● WORK REQUIRED: When you reach the line with "Definition con0 : con" in the data below, begin printing lines exactly, and stop once the line with "From S2P Require Import SchedClaims" has been printed.
+++ DATA UNDER STUDY
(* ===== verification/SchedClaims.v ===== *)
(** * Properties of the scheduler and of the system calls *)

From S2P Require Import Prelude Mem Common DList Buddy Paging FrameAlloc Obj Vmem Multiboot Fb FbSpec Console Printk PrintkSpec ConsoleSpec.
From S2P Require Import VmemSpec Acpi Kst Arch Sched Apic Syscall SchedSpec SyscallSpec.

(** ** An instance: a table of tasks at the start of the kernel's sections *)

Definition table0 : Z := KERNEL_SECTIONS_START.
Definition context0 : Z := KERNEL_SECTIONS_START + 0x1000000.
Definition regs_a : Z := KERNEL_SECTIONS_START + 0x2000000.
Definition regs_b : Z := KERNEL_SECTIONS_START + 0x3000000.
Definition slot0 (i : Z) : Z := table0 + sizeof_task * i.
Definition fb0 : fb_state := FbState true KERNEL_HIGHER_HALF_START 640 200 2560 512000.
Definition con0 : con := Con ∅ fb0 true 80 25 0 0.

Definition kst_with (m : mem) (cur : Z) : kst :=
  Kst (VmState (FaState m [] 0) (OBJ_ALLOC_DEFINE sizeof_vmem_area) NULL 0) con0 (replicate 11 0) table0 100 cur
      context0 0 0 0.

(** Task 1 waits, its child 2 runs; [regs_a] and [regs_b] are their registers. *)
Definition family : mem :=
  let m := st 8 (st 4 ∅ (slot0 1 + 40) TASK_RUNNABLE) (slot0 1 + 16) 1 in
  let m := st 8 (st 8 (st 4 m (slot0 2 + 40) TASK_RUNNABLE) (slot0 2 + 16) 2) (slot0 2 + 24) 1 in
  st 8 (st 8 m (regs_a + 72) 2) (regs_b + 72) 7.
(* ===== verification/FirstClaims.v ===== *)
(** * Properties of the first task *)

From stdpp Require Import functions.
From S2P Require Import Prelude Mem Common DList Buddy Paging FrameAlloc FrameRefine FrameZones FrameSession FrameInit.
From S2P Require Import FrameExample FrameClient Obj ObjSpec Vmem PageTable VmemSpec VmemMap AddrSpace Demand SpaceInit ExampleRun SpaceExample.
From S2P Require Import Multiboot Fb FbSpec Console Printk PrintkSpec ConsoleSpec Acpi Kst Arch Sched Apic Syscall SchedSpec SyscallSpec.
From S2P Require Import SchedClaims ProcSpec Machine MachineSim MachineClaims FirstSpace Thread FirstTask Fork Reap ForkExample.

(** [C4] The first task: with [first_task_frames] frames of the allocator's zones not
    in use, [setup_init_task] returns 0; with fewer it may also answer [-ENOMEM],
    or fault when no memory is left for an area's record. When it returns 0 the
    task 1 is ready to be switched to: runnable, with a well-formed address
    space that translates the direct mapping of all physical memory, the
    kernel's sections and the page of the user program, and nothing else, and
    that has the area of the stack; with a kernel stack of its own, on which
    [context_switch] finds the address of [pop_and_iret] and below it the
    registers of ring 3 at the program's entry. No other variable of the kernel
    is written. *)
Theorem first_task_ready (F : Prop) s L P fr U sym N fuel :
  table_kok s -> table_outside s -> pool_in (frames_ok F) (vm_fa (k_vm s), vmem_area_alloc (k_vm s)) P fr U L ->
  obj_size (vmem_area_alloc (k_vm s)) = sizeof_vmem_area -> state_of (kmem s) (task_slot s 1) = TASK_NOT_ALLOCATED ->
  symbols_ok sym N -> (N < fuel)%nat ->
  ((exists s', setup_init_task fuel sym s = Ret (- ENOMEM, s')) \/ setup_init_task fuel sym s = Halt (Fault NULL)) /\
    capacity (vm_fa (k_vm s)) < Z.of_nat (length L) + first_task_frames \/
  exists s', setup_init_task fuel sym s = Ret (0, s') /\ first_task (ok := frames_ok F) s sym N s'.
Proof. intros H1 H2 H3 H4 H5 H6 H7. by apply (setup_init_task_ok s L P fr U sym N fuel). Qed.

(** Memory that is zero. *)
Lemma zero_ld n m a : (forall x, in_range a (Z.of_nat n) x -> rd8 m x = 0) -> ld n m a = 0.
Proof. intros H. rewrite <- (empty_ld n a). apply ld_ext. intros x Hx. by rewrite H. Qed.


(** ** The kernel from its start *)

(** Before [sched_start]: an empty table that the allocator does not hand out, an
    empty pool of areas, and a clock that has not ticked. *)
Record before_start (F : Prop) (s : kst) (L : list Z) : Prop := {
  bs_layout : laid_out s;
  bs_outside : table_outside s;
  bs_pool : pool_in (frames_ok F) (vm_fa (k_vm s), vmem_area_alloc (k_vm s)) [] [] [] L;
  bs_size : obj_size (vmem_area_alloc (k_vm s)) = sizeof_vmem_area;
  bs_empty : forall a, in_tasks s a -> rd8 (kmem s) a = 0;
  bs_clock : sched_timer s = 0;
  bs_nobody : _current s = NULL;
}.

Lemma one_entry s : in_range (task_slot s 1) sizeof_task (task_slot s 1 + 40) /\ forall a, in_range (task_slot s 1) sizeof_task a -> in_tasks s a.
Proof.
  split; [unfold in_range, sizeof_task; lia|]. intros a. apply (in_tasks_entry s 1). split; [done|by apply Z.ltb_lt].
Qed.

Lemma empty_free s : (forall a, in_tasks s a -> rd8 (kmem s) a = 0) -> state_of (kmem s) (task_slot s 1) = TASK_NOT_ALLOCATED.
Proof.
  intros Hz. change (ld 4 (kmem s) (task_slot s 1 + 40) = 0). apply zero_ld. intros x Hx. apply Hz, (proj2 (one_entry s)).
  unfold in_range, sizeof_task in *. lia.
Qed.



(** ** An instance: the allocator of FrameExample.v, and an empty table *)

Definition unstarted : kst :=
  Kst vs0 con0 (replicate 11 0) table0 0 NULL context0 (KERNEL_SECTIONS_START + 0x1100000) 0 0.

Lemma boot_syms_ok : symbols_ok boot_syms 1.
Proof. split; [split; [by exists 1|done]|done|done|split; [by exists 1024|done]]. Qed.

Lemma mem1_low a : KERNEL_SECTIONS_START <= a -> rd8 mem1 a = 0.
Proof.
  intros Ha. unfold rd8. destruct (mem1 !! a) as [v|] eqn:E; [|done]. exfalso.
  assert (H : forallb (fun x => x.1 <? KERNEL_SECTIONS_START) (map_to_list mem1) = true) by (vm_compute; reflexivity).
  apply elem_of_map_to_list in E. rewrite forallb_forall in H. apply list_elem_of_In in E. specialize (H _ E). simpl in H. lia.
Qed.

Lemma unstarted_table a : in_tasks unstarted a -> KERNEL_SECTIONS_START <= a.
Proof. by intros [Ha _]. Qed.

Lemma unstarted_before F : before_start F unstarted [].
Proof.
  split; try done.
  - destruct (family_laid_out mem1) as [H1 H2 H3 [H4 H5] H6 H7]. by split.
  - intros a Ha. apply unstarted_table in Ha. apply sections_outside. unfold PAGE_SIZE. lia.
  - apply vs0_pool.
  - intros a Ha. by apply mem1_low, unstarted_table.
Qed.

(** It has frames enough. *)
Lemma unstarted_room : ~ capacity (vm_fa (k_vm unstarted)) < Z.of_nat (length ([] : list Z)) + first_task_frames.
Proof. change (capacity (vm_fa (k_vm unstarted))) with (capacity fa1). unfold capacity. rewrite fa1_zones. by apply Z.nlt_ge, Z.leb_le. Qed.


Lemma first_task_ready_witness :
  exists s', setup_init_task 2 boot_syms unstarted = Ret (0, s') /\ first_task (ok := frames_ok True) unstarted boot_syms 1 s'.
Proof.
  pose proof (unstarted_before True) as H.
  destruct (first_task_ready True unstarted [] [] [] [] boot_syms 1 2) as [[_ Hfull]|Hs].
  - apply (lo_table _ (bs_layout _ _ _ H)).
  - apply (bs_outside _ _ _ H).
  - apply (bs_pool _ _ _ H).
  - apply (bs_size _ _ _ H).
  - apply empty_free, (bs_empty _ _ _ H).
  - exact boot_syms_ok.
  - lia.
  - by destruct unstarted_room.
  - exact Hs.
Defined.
++++++
+++ DATA UNDER STUDY
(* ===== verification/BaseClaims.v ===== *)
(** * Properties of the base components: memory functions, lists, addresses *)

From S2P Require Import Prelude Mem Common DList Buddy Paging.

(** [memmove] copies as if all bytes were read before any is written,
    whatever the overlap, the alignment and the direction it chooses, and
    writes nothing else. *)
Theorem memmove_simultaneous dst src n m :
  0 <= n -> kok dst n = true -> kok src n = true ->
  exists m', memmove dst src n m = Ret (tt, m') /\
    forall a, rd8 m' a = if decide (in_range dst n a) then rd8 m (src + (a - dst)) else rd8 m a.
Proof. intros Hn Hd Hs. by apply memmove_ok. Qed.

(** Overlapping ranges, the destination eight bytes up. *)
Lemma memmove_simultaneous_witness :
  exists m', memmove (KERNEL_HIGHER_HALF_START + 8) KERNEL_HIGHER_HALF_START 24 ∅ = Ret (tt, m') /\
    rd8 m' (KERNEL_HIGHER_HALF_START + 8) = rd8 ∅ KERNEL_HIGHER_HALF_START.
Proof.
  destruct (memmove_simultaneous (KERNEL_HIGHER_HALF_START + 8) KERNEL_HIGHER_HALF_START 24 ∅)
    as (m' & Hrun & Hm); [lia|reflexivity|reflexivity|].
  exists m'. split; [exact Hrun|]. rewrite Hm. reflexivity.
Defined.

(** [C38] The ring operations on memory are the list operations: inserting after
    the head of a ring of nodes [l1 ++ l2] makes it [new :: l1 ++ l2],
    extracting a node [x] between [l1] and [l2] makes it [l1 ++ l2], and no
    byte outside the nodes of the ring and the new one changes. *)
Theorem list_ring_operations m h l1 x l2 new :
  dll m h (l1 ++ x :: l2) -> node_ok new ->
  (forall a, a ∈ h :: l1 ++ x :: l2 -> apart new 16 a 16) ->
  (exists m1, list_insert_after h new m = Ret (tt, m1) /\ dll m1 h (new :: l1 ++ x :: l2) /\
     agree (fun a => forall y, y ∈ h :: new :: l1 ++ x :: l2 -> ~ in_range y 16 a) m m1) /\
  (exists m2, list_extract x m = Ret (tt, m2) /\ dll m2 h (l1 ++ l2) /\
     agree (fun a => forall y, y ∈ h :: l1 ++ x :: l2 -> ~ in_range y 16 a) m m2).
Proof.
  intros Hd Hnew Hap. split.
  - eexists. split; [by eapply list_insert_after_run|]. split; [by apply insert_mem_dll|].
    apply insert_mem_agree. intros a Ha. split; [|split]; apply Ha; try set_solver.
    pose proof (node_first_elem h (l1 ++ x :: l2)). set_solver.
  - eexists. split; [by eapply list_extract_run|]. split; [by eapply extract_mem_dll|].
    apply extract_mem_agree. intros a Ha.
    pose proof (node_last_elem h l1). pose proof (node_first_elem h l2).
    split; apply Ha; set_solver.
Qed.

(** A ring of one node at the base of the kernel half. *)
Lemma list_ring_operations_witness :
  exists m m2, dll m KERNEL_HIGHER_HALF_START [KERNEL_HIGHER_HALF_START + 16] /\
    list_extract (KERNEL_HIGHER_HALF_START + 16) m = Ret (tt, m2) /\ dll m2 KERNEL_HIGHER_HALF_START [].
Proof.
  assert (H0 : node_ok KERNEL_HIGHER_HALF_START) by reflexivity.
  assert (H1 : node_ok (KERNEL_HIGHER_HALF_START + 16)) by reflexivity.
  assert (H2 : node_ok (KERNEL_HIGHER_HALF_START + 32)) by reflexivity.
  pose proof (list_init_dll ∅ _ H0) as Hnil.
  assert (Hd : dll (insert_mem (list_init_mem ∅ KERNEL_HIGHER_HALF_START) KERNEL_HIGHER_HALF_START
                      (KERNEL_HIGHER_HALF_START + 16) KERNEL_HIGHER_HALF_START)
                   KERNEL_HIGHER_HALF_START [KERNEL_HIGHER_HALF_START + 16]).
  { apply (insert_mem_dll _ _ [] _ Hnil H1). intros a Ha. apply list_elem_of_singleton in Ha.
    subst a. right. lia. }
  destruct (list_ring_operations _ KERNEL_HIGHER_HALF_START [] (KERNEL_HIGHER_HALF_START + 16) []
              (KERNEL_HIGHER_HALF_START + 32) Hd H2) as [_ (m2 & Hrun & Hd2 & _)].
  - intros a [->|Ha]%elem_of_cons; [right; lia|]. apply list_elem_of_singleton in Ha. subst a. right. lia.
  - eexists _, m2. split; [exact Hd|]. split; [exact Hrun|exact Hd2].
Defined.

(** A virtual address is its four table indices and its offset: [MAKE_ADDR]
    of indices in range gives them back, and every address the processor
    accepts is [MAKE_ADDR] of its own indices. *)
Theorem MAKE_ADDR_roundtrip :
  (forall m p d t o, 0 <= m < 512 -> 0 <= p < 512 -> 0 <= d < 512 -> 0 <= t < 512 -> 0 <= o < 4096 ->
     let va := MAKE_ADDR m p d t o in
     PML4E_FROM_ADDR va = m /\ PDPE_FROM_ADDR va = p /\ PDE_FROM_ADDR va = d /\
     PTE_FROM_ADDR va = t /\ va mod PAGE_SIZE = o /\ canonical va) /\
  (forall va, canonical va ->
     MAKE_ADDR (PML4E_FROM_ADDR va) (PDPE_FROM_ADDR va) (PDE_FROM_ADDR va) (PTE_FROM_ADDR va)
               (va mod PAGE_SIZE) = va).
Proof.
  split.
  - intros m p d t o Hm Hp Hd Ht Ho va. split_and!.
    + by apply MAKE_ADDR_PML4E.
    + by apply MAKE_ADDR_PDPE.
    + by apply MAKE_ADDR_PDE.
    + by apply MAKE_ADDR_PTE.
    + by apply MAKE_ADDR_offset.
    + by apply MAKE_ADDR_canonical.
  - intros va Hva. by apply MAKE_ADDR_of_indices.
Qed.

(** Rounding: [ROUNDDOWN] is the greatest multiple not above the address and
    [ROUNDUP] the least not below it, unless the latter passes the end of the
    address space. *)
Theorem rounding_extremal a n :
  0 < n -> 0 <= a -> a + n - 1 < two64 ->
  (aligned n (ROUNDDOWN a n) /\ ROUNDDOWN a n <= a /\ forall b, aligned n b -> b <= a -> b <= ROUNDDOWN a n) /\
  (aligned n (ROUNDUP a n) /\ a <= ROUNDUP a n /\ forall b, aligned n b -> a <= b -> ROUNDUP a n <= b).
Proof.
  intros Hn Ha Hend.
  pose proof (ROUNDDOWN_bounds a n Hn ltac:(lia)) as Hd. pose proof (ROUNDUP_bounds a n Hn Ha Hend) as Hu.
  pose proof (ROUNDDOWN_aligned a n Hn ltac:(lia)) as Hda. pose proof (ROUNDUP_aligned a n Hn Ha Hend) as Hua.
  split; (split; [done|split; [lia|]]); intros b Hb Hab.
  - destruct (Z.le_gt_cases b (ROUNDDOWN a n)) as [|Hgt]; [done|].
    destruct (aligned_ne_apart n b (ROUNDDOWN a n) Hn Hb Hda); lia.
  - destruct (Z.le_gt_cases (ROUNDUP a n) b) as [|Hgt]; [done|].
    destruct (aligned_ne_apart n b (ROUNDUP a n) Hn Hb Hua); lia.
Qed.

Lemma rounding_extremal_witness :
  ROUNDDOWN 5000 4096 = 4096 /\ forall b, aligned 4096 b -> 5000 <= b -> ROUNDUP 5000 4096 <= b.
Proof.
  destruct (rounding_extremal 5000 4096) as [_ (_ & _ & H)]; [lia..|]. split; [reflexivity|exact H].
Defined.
++++++
● SOLUTION FOR THIS TASK:
Definition con0 : con := Con ∅ fb0 true 80 25 0 0.

Definition kst_with (m : mem) (cur : Z) : kst :=
  Kst (VmState (FaState m [] 0) (OBJ_ALLOC_DEFINE sizeof_vmem_area) NULL 0) con0 (replicate 11 0) table0 100 cur
      context0 0 0 0.

(** Task 1 waits, its child 2 runs; [regs_a] and [regs_b] are their registers. *)
Definition family : mem :=
  let m := st 8 (st 4 ∅ (slot0 1 + 40) TASK_RUNNABLE) (slot0 1 + 16) 1 in
  let m := st 8 (st 8 (st 4 m (slot0 2 + 40) TASK_RUNNABLE) (slot0 2 + 16) 2) (slot0 2 + 24) 1 in
  st 8 (st 8 m (regs_a + 72) 2) (regs_b + 72) 7.
(* ===== verification/FirstClaims.v ===== *)
(** * Properties of the first task *)

From stdpp Require Import functions.
From S2P Require Import Prelude Mem Common DList Buddy Paging FrameAlloc FrameRefine FrameZones FrameSession FrameInit.
From S2P Require Import FrameExample FrameClient Obj ObjSpec Vmem PageTable VmemSpec VmemMap AddrSpace Demand SpaceInit ExampleRun SpaceExample.
From S2P Require Import Multiboot Fb FbSpec Console Printk PrintkSpec ConsoleSpec Acpi Kst Arch Sched Apic Syscall SchedSpec SyscallSpec.
From S2P Require Import SchedClaims ProcSpec Machine MachineSim MachineClaims FirstSpace Thread FirstTask Fork Reap ForkExample.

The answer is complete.